(Activity)
From the records, report how many lines hold the word "path", with the number as the sole reply.

Top of Entries provided

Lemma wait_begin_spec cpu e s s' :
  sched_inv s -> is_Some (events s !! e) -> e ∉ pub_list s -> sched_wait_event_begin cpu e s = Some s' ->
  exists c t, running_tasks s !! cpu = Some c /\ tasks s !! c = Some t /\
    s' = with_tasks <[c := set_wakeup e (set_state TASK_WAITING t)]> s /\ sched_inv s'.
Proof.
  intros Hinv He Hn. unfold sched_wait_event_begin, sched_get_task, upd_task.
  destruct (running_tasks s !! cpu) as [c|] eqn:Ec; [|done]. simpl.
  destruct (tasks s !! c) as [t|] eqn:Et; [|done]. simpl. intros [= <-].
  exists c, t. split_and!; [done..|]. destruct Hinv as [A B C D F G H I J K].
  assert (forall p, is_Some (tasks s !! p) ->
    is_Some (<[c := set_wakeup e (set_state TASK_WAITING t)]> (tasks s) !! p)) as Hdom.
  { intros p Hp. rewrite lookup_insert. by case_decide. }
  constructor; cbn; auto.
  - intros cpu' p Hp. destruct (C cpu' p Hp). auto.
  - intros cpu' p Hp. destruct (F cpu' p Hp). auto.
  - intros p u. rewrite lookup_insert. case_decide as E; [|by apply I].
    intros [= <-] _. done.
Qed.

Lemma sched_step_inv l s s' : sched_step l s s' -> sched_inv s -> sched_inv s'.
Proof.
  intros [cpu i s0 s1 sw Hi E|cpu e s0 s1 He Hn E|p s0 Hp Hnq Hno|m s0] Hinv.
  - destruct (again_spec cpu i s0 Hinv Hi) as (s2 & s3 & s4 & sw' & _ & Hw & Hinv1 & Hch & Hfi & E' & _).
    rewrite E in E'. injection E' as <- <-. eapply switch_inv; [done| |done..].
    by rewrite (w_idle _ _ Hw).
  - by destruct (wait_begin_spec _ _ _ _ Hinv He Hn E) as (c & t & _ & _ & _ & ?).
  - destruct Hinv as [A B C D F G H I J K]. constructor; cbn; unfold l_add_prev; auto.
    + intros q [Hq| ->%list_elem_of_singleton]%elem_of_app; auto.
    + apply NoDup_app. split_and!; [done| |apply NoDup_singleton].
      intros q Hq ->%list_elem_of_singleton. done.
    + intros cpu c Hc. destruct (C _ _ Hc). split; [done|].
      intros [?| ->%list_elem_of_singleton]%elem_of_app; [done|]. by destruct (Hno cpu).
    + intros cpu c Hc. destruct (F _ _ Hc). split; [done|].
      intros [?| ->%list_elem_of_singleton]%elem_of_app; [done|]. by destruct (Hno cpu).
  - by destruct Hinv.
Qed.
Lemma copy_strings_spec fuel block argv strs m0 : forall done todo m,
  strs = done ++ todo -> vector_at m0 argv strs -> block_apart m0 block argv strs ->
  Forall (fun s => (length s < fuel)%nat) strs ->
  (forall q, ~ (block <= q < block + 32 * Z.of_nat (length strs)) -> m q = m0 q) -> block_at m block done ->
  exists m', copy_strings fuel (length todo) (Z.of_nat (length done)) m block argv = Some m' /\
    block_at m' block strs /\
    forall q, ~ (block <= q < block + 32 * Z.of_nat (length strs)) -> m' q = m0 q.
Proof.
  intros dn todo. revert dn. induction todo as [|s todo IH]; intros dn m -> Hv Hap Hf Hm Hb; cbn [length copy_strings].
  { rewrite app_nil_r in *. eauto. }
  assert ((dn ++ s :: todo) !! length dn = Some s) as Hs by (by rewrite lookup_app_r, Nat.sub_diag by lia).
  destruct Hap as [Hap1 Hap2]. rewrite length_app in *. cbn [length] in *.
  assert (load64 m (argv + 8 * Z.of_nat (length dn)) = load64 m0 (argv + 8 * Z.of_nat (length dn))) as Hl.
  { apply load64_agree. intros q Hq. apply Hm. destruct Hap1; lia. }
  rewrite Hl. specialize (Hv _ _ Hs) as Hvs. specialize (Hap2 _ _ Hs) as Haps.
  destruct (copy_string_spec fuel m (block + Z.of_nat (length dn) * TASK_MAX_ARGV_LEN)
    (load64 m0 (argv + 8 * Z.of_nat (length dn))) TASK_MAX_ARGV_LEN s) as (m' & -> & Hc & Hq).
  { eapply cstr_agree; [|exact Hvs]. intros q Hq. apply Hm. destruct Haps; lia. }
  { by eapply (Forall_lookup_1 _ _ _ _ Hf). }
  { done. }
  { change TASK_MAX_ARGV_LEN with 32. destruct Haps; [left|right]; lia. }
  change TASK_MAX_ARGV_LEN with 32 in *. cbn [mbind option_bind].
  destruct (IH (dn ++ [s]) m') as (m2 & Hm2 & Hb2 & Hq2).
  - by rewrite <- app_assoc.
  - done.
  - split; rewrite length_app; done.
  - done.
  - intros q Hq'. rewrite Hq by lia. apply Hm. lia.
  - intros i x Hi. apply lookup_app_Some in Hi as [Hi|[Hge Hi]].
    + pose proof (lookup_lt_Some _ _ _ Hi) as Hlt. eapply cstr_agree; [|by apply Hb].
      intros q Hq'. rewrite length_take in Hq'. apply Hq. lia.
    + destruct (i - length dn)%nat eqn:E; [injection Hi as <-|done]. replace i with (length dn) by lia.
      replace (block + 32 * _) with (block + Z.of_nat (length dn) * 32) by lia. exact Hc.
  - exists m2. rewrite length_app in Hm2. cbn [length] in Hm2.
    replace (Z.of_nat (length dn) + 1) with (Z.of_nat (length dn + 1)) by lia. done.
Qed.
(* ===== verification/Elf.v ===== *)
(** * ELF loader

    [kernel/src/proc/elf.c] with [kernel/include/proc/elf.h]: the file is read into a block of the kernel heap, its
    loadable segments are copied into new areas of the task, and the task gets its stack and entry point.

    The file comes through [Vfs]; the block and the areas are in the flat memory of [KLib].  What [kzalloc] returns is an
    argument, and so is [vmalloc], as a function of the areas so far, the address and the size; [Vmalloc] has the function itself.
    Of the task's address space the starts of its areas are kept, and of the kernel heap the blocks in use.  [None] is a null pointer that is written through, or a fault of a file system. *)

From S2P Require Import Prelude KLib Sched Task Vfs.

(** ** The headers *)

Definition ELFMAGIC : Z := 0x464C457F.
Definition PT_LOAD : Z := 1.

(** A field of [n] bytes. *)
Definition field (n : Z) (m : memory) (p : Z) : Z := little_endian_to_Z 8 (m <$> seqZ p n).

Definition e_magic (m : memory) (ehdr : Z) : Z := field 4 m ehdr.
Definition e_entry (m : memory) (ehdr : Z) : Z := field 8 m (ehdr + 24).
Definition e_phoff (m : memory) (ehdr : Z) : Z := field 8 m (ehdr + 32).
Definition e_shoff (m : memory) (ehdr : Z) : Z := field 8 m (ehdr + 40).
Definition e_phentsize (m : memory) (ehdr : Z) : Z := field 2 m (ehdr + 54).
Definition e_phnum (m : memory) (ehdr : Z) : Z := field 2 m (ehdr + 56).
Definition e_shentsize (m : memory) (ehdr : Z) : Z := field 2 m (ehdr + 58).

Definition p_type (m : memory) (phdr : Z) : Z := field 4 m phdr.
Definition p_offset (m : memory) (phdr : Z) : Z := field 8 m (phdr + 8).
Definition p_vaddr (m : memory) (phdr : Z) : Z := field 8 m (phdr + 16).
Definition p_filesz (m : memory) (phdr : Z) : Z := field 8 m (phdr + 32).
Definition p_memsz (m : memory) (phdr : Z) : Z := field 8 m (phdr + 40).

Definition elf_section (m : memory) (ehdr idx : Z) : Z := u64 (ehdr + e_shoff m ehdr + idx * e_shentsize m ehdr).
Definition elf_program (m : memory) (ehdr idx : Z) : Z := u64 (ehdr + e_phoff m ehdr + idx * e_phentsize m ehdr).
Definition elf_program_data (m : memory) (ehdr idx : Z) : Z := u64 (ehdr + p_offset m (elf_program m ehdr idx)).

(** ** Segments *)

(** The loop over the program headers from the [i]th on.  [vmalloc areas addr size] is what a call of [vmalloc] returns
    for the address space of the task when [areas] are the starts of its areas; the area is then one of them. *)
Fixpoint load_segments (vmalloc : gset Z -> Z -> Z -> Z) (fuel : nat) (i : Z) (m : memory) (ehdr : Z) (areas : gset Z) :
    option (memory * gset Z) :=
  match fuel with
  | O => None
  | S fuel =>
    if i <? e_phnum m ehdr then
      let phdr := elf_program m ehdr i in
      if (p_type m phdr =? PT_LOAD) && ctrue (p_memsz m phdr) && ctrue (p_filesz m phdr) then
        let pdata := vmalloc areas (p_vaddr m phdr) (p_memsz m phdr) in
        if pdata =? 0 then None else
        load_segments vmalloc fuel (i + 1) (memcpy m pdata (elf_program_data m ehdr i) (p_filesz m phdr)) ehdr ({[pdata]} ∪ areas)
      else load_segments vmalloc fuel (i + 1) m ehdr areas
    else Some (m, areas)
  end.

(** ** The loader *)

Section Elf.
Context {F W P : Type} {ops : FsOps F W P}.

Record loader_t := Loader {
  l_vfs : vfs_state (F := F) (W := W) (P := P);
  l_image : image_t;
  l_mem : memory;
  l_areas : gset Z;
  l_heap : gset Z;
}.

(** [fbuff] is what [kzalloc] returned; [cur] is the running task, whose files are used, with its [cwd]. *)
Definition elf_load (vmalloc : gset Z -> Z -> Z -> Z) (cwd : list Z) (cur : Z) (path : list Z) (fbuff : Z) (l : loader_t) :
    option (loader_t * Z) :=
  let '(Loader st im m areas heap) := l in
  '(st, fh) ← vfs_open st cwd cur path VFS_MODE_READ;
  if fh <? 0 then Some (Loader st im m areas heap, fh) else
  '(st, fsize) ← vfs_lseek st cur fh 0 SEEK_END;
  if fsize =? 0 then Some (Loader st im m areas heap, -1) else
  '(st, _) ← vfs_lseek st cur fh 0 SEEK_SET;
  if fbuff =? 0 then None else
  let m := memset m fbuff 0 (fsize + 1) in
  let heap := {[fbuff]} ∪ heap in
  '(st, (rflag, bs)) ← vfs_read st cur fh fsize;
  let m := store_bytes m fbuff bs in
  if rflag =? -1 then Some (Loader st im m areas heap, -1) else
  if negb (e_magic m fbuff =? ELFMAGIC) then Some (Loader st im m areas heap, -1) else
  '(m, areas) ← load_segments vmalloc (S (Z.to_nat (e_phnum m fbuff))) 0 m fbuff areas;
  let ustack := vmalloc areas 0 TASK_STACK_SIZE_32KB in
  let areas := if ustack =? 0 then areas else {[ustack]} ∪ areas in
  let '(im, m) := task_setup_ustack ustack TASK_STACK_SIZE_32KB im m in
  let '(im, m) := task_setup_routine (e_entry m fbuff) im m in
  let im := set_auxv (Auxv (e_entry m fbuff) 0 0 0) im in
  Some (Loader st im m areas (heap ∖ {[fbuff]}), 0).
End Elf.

Bottom of Entries provided

(Solved problem)
2